Work item =>
Repeat only the stretch of lines below that runs from the line with "apply bind_inv_Ok in H as (a & s2 & Hloop" through the line with "exists q, p', (wrap", unaltered.

[Stored data]
(** * vue3-reactive.js: a reactive dependency-tracking engine

    A shallow embedding of [src/vue3-reactive.js] and the properties of its
    specification.

    The library's functions ([isObject], [reactive], [createReactiveObject],
    [hasKey], the three traps of [baseHandler], [effect],
    [createReactiveEffect], [run], [track], [trigger]) are Rocq functions over
    an explicit store that holds the module's globals ([toProxy], [toRaw],
    [activeEffectStack], [targetMap]) next to the JavaScript heap.

    The library calls back into host code (the function given to [effect]) and
    host code calls into the library (every property access on a proxy), so
    the host side is a small expression language whose interpreter [exec] is
    defined by recursion on fuel, hand in hand with the library functions.

    Modelling conventions:
    - a raw object is a record of own data properties, keyed by strings;
      members inherited from [Object.prototype] are not part of a record, and
      [target.hasOwnProperty(key)] is the built-in own-key test. The model
      is therefore exact on reads of own keys and of keys that
      [Object.prototype] lacks, on writes of every key but ["__proto__"]
      (an inherited accessor), and on records that do not own a key
      ["hasOwnProperty"]; [Object_prototype_keys] names the inherited
      members, and the statements that depend on it say so;
    - numbers are IEEE doubles (primitive floats), so that [===] on numbers
      is the IEEE comparison ([NaN !== NaN], [+0 === -0]);
    - a [Set] is the list of its elements in insertion order, without
      duplicates; [Set.prototype.forEach] visits elements in that order,
      including the ones added while it runs;
    - a [WeakMap] keyed by objects is a finite map keyed by heap locations;
    - objects are never freed (the model has no garbage collector);
    - an exception is the thrown value; the [TypeError] of the language is
      the string ["TypeError"];
    - property access on a number, a string, a boolean or a function, and
      the use of an address that holds no object, are outside the model: the
      interpreter answers [Stuck];
    - [runs] is a history variable: it records every call [fn()] made by
      [run], with the nesting depth of that run.  No function reads it. *)

From Stdlib Require Import Floats.PrimFloat.
From stdpp Require Import gmap strings list fin_maps.

Open Scope string_scope.
Open Scope list_scope.
Open Scope nat_scope.

(** ** Values and the heap *)

Abbreviation loc := nat (only parsing).
Abbreviation handle := nat (only parsing).

Inductive value : Type :=
| VUndef
| VNull
| VBool (b : bool)
| VNum (x : float)
| VStr (t : string)
| VRef (l : loc)       (* an ordinary object or a proxy, by its address *)
| VFun (f : handle).   (* a function object made by createReactiveEffect *)

(** A heap cell is an ordinary object or a proxy created by
    [new Proxy(target, baseHandler)]; every proxy of this program has the
    same three traps, so the cell only remembers its target. *)
Inductive cell : Type :=
| Plain (props : gmap string value)
| Proxy (target : loc).

(** Host code: what a callback handed to [effect], or top-level code, can do. *)
Inductive expr : Type :=
| EVal (v : value)                            (* a literal, or a captured reference *)
| ENew (props : list (string * value))        (* { k1: v1, ... } *)
| EGet (e : expr) (key : string)              (* e.key *)
| ESet (e : expr) (key : string) (e' : expr)  (* e.key = e' *)
| EDelete (e : expr) (key : string)           (* delete e.key *)
| EReactive (e : expr)                        (* reactive(e) *)
| EEffect (fn : expr)                         (* effect(() => { fn }) *)
| ESeq (e1 e2 : expr)                         (* e1; e2 *)
| EIf (c e1 e2 : expr)                        (* if (c) { e1 } else { e2 } *)
| EThrow (e : expr)                           (* throw e *)
| ETry (e1 e2 : expr).                        (* try { e1 } catch { e2 } *)

Record state : Type := State {
  heap : list cell;
  toProxy : gmap loc loc;
  toRaw : gmap loc loc;
  activeEffectStack : list handle;
  targetMap : gmap loc (gmap string (list handle));
  effects : list expr;            (* the closures made by createReactiveEffect *)
  console : list string;
  runs : list (handle * nat)      (* history of the calls fn() made by run *)
}.

Definition with_heap (h : list cell) (s : state) : state :=
  State h (toProxy s) (toRaw s) (activeEffectStack s) (targetMap s)
        (effects s) (console s) (runs s).

Definition with_stack (st : list handle) (s : state) : state :=
  State (heap s) (toProxy s) (toRaw s) st (targetMap s)
        (effects s) (console s) (runs s).

Definition with_targetMap (tm : gmap loc (gmap string (list handle))) (s : state) : state :=
  State (heap s) (toProxy s) (toRaw s) (activeEffectStack s) tm
        (effects s) (console s) (runs s).

Definition with_effects (fs : list expr) (s : state) : state :=
  State (heap s) (toProxy s) (toRaw s) (activeEffectStack s) (targetMap s)
        fs (console s) (runs s).

Definition with_console (c : list string) (s : state) : state :=
  State (heap s) (toProxy s) (toRaw s) (activeEffectStack s) (targetMap s)
        (effects s) c (runs s).

Definition with_runs (r : list (handle * nat)) (s : state) : state :=
  State (heap s) (toProxy s) (toRaw s) (activeEffectStack s) (targetMap s)
        (effects s) (console s) r.

(** The store a script starts in: the objects it has built so far, and the
    module's globals as their initialisers leave them. *)
Definition init (h : list cell) : state := State h ∅ ∅ [] ∅ [] [] [].

(** ** Primitive operations of the language *)

Definition typeof (v : value) : string :=
  match v with
  | VUndef => "undefined"
  | VNull => "object"
  | VBool _ => "boolean"
  | VNum _ => "number"
  | VStr _ => "string"
  | VRef _ => "object"
  | VFun _ => "function"
  end.
Ltac quiet :=
  repeat first
    [ apply quiet_ret | apply quiet_undefined | apply quiet_load | apply quiet_store
    | apply quiet_load_slot | apply quiet_store_slot | apply quiet_operator_delete
    | apply quiet_for_range; intros ?
    | apply quiet_bind; [| intros ?]
    | match goal with |- never_throws T (match ?x with _ => _ end) => destruct x end ].

Lemma quiet_set_m_Container this p : never_throws T (set_m_Container this p).
Proof. unfold set_m_Container. quiet. Qed.

Lemma quiet_set_m_Size this n : never_throws T (set_m_Size this n).
Proof. unfold set_m_Size. quiet. Qed.

Lemma quiet_set_m_Capacity this n : never_throws T (set_m_Capacity this n).
Proof. unfold set_m_Capacity. quiet. Qed.

Lemma quiet_deref r : never_throws T (deref r).
Proof. destruct r; unfold deref, read; quiet. Qed.

Lemma quiet_take r : never_throws T (take r).
Proof. destruct r; unfold take, move_out, read; quiet. Qed.

Lemma quiet_copy_elements this other : never_throws T (copy_elements this other).
Proof. unfold copy_elements, read, construct_at. quiet. Qed.

Lemma quiet_Clear this : never_throws T (Clear this).
Proof. unfold Clear, set_m_Size, destroy_at. quiet. Qed.

Lemma quiet_Pop this : never_throws T (Pop this).
Proof. unfold Pop, set_m_Size, destroy_at, move_out, read, construct_at. quiet. Qed.

Lemma operator_new_Throw bytes s e s' : operator_new bytes s = Throw e s' → s' = s.
Proof.
  unfold operator_new. destruct (PTRDIFF_MAX <? bytes); [by intros [= _ <-] | done].
Qed.

(** ** The effect of each member function on the object store

    These hold of every state, well-formed or not: whenever the call
    returns, the members of [this] (and of [other]) are as stated. *)

Lemma load_inv s this q s' : load this s = Ok q s' → s' = s ∧ objs s !! this = Some q.
Proof. unfold load. destruct (objs s !! this); [by intros [= -> ->] | done]. Qed.

Lemma store_inv s this q a s' : store this q s = Ok a s' → objs s' = <[this := q]> (objs s).
Proof. by intros [= _ <-]. Qed.

Lemma set_m_Size_inv s this n a s' :
  set_m_Size this n s = Ok a s' →
  ∃ q, objs s !! this = Some q ∧ objs s' = <[this := MkQueue (m_Container q) n (m_Capacity q)]> (objs s).
Proof.
  intros (q & s1 & [-> Hq]%load_inv & Hs%store_inv)%bind_inv_Ok. eauto.
Qed.

Lemma set_m_Container_inv s this p a s' :
  set_m_Container this p s = Ok a s' →
  ∃ q, objs s !! this = Some q ∧ objs s' = <[this := MkQueue p (m_Size q) (m_Capacity q)]> (objs s).
Proof.
  intros (q & s1 & [-> Hq]%load_inv & Hs%store_inv)%bind_inv_Ok. eauto.
Qed.

Lemma set_m_Capacity_inv s this n a s' :
  set_m_Capacity this n s = Ok a s' →
  ∃ q, objs s !! this = Some q ∧ objs s' = <[this := MkQueue (m_Container q) (m_Size q) n]> (objs s).
Proof.
  intros (q & s1 & [-> Hq]%load_inv & Hs%store_inv)%bind_inv_Ok. eauto.
Qed.

Lemma wrap_sub_1_le a : a ≠ 0 → wrap_sub a 1 ≤ a.
Proof.
  intros Ha. destruct (decide (a < SIZE_MOD)).
  - rewrite wrap_sub_small by lia. lia.
  - pose proof (wrap_lt (a + (SIZE_MOD - wrap 1))). unfold wrap_sub. lia.
Qed.

Lemma Queue_default_objs s this s' :
  Queue_default this s = Ok tt s' → ∃ p, objs s' = <[this := MkQueue p 0 1]> (objs s).
Proof.
  intros (p & s1 & H1%keeps_operator_new & H2%store_inv)%bind_inv_Ok.
  exists p. by rewrite H2, H1.
Qed.

Lemma Clear_objs s this s' :
  Clear this s = Ok tt s' →
  ∃ q, objs s !! this = Some q ∧
       objs s' = <[this := MkQueue (m_Container q) 0 (m_Capacity q)]> (objs s).
Proof.
  intros (q & s1 & [-> Hq]%load_inv & (a & s2 & Hloop & Hset)%bind_inv_Ok)%bind_inv_Ok.
  apply keeps_for_range in Hloop; [| intros; unfold destroy_at; keeps].
  apply set_m_Size_inv in Hset as (q' & Hq' & ->).
  rewrite Hloop in *. simplify_eq. eauto.
Qed.

Lemma Pop_objs s this s' :
  Pop this s = Ok tt s' →
  ∃ q n, objs s !! this = Some q ∧ n ≤ m_Size q ∧
         objs s' = <[this := MkQueue (m_Container q) n (m_Capacity q)]> (objs s).
Proof.
  intros (q & s1 & [-> Hq]%load_inv & H)%bind_inv_Ok.
  destruct (m_Size q =? 0) eqn:E.
  - injection H as <-. exists q, (m_Size q). split_and!; [done | lia |].
    destruct q. by rewrite insert_id.
  - apply N.eqb_neq in E.
    apply bind_inv_Ok in H as (a & s1 & (q1 & Hq1 & Hs1)%set_m_Size_inv & H).
    apply bind_inv_Ok in H as (q2 & s2 & [-> Hq2]%load_inv & H).
    apply bind_inv_Ok in H as (a2 & s3 & Hloop & H).
    apply keeps_for_range in Hloop; [| intros; unfold destroy_at, move_out, read, construct_at; keeps].
    apply bind_inv_Ok in H as (q3 & s4 & [-> Hq3]%load_inv & H).
    apply keeps_destroy_at in H.
    rewrite Hq in Hq1. injection Hq1 as <-.
    exists q, (wrap_sub (m_Size q) 1).
    split_and!; [done | by apply wrap_sub_1_le |].
    by rewrite H, Hloop, Hs1.
Qed.

Lemma Reallocate_objs s this n s' :
  Reallocate this n s = Ok tt s' →
  ∃ q p', objs s !! this = Some q ∧ m_Capacity q < n ∧
          objs s' = <[this := MkQueue p' (m_Size q) n]> (objs s).
Proof.
  intros (q & s1 & [-> Hq]%load_inv & H)%bind_inv_Ok.
  destruct (n <=? m_Capacity q) eqn:E; [done |]. apply N.leb_gt in E.
  apply bind_inv_Ok in H as (p' & s1 & Hnew%keeps_operator_new & H).
  apply bind_inv_Ok in H as (a & s2 & Hloop & H).
  apply keeps_for_range in Hloop; [| intros; unfold destroy_at, move_out, read, construct_at; keeps].
  apply bind_inv_Ok in H as (q3 & s3 & [-> Hq3]%load_inv & H).
  apply bind_inv_Ok in H as (a3 & s4 & Hdel%keeps_operator_delete & H).
  apply bind_inv_Ok in H as (a4 & s5 & (q5 & Hq5 & Hs5)%set_m_Container_inv & H).
  apply set_m_Capacity_inv in H as (q6 & Hq6 & Hs6).
  rewrite Hs5, lookup_insert_eq in Hq6. simplify_eq.
  rewrite Hdel, Hloop, Hnew in *. simplify_eq.
  exists q, p'. split_and!; [done | done |].
  rewrite Hs6, Hs5. cbn [m_Container m_Size]. by rewrite insert_insert_eq.
Qed.

Lemma Push_objs s this value s' :
  Push this value s = Ok tt s' →
  ∃ q p' c', objs s !! this = Some q ∧ m_Capacity q ≤ c' ∧
             (m_Size q ≤ m_Capacity q → wrap (m_Size q + 1) ≤ c') ∧
             objs s' = <[this := MkQueue p' (wrap (m_Size q + 1)) c']> (objs s).
Proof.
  intros (q & s0 & [-> Hq]%load_inv & (a & s1 & Hgrow & H)%bind_inv_Ok)%bind_inv_Ok.
  apply bind_inv_Ok in H as (q2 & s2 & [-> Hq2]%load_inv & H).
  apply bind_inv_Ok in H as (v & s2 & Hv%keeps_deref & H).
  apply bind_inv_Ok in H as (a3 & s3 & Hcons%keeps_construct_at & H).
  apply set_m_Size_inv in H as (q4 & Hq4 & Hs4).
  rewrite Hcons, Hv, Hq2 in Hq4. injection Hq4 as <-.
  rewrite Hcons, Hv in Hs4.
  pose proof (wrap_le (m_Size q + 1)).
  destruct (m_Capacity q <=? m_Size q) eqn:E.
  - apply N.leb_le in E. destruct a.
    apply Reallocate_objs in Hgrow as (q' & p' & Hq' & Hlt & Hs1).
    rewrite Hq in Hq'. injection Hq' as <-.
    rewrite Hs1, lookup_insert_eq in Hq2. injection Hq2 as <-.
    exists q, p', (wrap (m_Capacity q * 2)). cbn [m_Size m_Capacity m_Container] in *.
    split_and!; [done | lia | lia |].
    by rewrite Hs4, Hs1, insert_insert_eq.
  - apply N.leb_gt in E. injection Hgrow as _ <-.
    rewrite Hq in Hq2. injection Hq2 as <-.
    exists q, (m_Container q), (m_Capacity q). split_and!; [done | lia | lia | done].
Qed.

Lemma Queue_copy_objs s this other s' :
  Queue_copy this other s = Ok tt s' →
  ∃ o p, objs s !! other = Some o ∧
         objs s' = <[this := MkQueue p (m_Size o) (m_Capacity o)]> (objs s).
Proof.
  intros (o & s0 & [-> Ho]%load_inv & (p & s1 & Hnew%keeps_operator_new & H)%bind_inv_Ok)%bind_inv_Ok.
  apply bind_inv_Ok in H as (a & s2 & Hst%store_inv & Hcp%keeps_copy_elements).
  exists o, p. split; [done |]. by rewrite Hcp, Hst, Hnew.
Qed.

Lemma assign_copy_objs s this other s' :
  assign_copy this other s = Ok tt s' →
  (this = other ∧ s' = s) ∨
  ∃ o p, objs s !! other = Some o ∧
         objs s' = <[this := MkQueue p (m_Size o) (m_Capacity o)]> (objs s).
Proof.
  unfold assign_copy. case_decide as Hne; [intros [= <-]; by left | right].
  apply bind_inv_Ok in H as ([] & s1 & (q & Hq & Hs1)%Clear_objs & H).
  apply bind_inv_Ok in H as (q1 & s2 & [-> Hq1]%load_inv & H).
  apply bind_inv_Ok in H as (a2 & s2 & Hdel%keeps_operator_delete & H).
  apply bind_inv_Ok in H as (o & s3 & [-> Ho]%load_inv & H).
  apply bind_inv_Ok in H as (p & s3 & Hnew%keeps_operator_new & H).
  apply bind_inv_Ok in H as (a4 & s4 & (q4 & Hq4 & Hs4)%set_m_Container_inv & H).
  apply bind_inv_Ok in H as (o5 & s5 & [-> Ho5]%load_inv & H).
  apply bind_inv_Ok in H as (a6 & s6 & (q6 & Hq6 & Hs6)%set_m_Size_inv & H).
  apply bind_inv_Ok in H as (o7 & s7 & [-> Ho7]%load_inv & H).
  apply bind_inv_Ok in H as (a8 & s8 & (q8 & Hq8 & Hs8)%set_m_Capacity_inv & Hcp%keeps_copy_elements).
  rewrite Hdel, Hs1, lookup_insert_ne in Ho by done.
  rewrite Hs4, Hnew, Hdel, Hs1, lookup_insert_ne, lookup_insert_ne in Ho5 by done.
  rewrite Hs6, lookup_insert_ne, Hs4, Hnew, Hdel, Hs1, lookup_insert_ne, lookup_insert_ne in Ho7
    by done.
  rewrite Ho in Ho5, Ho7. injection Ho5 as <-. injection Ho7 as <-.
  rewrite Hs4, lookup_insert_eq in Hq6. injection Hq6 as <-.
  rewrite Hs6, lookup_insert_eq in Hq8. injection Hq8 as <-.
  exists o, p. split; [done |].
  rewrite Hcp, Hs8, Hs6, Hs4, Hnew, Hdel, Hs1. cbn [m_Container m_Size m_Capacity].
  by rewrite !insert_insert_eq.
Qed.

Lemma moved_from_objs s other p s' :
  (set_m_Capacity other (wrap p) >> set_m_Size other 0 >> set_m_Capacity other INITIAL_CAPACITY) s
  = Ok tt s' →
  ∃ o, objs s !! other = Some o ∧ objs s' = <[other := MkQueue (m_Container o) 0 1]> (objs s).
Proof.
  intros (a & s1 & (o & Ho & Hs1)%set_m_Capacity_inv & H)%bind_inv_Ok.
  apply bind_inv_Ok in H as (a2 & s2 & (o2 & Ho2 & Hs2)%set_m_Size_inv
                             & (o3 & Ho3 & Hs3)%set_m_Capacity_inv).
  rewrite Hs1, lookup_insert_eq in Ho2. injection Ho2 as <-.
  rewrite Hs2, lookup_insert_eq in Ho3. injection Ho3 as <-.
  exists o. split; [done |].
  rewrite Hs3, Hs2, Hs1. cbn [m_Container]. by rewrite !insert_insert_eq.
Qed.

Lemma Queue_move_objs s this other s' :
  Queue_move this other s = Ok tt s' →
  ∃ o p, objs s !! other = Some o ∧
         objs s' = <[other := MkQueue p 0 1]>
                     (<[this := MkQueue (m_Capacity o) (m_Size o) (m_Capacity o)]> (objs s)).
Proof.
  intros (o & s0 & [-> Ho]%load_inv & (a & s1 & Hst%store_inv & H)%bind_inv_Ok)%bind_inv_Ok.
  apply bind_inv_Ok in H as (p & s2 & Hnew%keeps_operator_new & (o' & Ho' & Hs')%moved_from_objs).
  exists o, (m_Container o'). split; [done |]. by rewrite Hs', Hnew, Hst.
Qed.

Lemma assign_move_objs s this other s' :
  assign_move this other s = Ok tt s' →
  (this = other ∧ s' = s) ∨
  ∃ o p, objs s !! other = Some o ∧
         objs s' = <[other := MkQueue p 0 1]>
                     (<[this := MkQueue (m_Capacity o) (m_Size o) (m_Capacity o)]> (objs s)).
Proof.
  unfold assign_move. case_decide as Hne; [intros [= <-]; by left | right].
  apply bind_inv_Ok in H as (o & s1 & [-> Ho]%load_inv & H).
  apply bind_inv_Ok in H as (a1 & s1 & (q1 & Hq1 & Hs1)%set_m_Container_inv & H).
  apply bind_inv_Ok in H as (o2 & s2 & [-> Ho2]%load_inv & H).
  apply bind_inv_Ok in H as (a3 & s3 & (q3 & Hq3 & Hs3)%set_m_Size_inv & H).
  apply bind_inv_Ok in H as (o4 & s4 & [-> Ho4]%load_inv & H).
  apply bind_inv_Ok in H as (a5 & s5 & (q5 & Hq5 & Hs5)%set_m_Capacity_inv & H).
  apply bind_inv_Ok in H as (p & s6 & Hnew%keeps_operator_new & (o' & Ho' & Hs')%moved_from_objs).
  rewrite Hs1, lookup_insert_ne in Ho2 by done.
  rewrite Hs3, Hs1, !lookup_insert_ne in Ho4 by done.
  rewrite Ho in Ho2, Ho4. injection Ho2 as <-. injection Ho4 as <-.
  rewrite Hs1, lookup_insert_eq in Hq3. injection Hq3 as <-.
  rewrite Hs3, lookup_insert_eq in Hq5. injection Hq5 as <-.
  exists o, (m_Container o'). split; [done |].
  rewrite Hs', Hnew, Hs5, Hs3, Hs1. cbn [m_Container m_Size m_Capacity].
  by rewrite !insert_insert_eq.
Qed.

Exercise result =>
  apply bind_inv_Ok in H as (a & s2 & Hloop & H).
  apply keeps_for_range in Hloop; [| intros; unfold destroy_at, move_out, read, construct_at; keeps].
  apply bind_inv_Ok in H as (q3 & s3 & [-> Hq3]%load_inv & H).
  apply bind_inv_Ok in H as (a3 & s4 & Hdel%keeps_operator_delete & H).
  apply bind_inv_Ok in H as (a4 & s5 & (q5 & Hq5 & Hs5)%set_m_Container_inv & H).
  apply set_m_Capacity_inv in H as (q6 & Hq6 & Hs6).
  rewrite Hs5, lookup_insert_eq in Hq6. simplify_eq.
  rewrite Hdel, Hloop, Hnew in *. simplify_eq.
  exists q, p'. split_and!; [done | done |].
  rewrite Hs6, Hs5. cbn [m_Container m_Size]. by rewrite insert_insert_eq.
Qed.

Lemma Push_objs s this value s' :
  Push this value s = Ok tt s' →
  ∃ q p' c', objs s !! this = Some q ∧ m_Capacity q ≤ c' ∧
             (m_Size q ≤ m_Capacity q → wrap (m_Size q + 1) ≤ c') ∧
             objs s' = <[this := MkQueue p' (wrap (m_Size q + 1)) c']> (objs s).
Proof.
  intros (q & s0 & [-> Hq]%load_inv & (a & s1 & Hgrow & H)%bind_inv_Ok)%bind_inv_Ok.
  apply bind_inv_Ok in H as (q2 & s2 & [-> Hq2]%load_inv & H).
  apply bind_inv_Ok in H as (v & s2 & Hv%keeps_deref & H).
  apply bind_inv_Ok in H as (a3 & s3 & Hcons%keeps_construct_at & H).
  apply set_m_Size_inv in H as (q4 & Hq4 & Hs4).
  rewrite Hcons, Hv, Hq2 in Hq4. injection Hq4 as <-.
  rewrite Hcons, Hv in Hs4.
  pose proof (wrap_le (m_Size q + 1)).
  destruct (m_Capacity q <=? m_Size q) eqn:E.
  - apply N.leb_le in E. destruct a.
    apply Reallocate_objs in Hgrow as (q' & p' & Hq' & Hlt & Hs1).
    rewrite Hq in Hq'. injection Hq' as <-.
    rewrite Hs1, lookup_insert_eq in Hq2. injection Hq2 as <-.
    exists q, p', (wrap (m_Capacity q * 2)). cbn [m_Size m_Capacity m_Container] in *.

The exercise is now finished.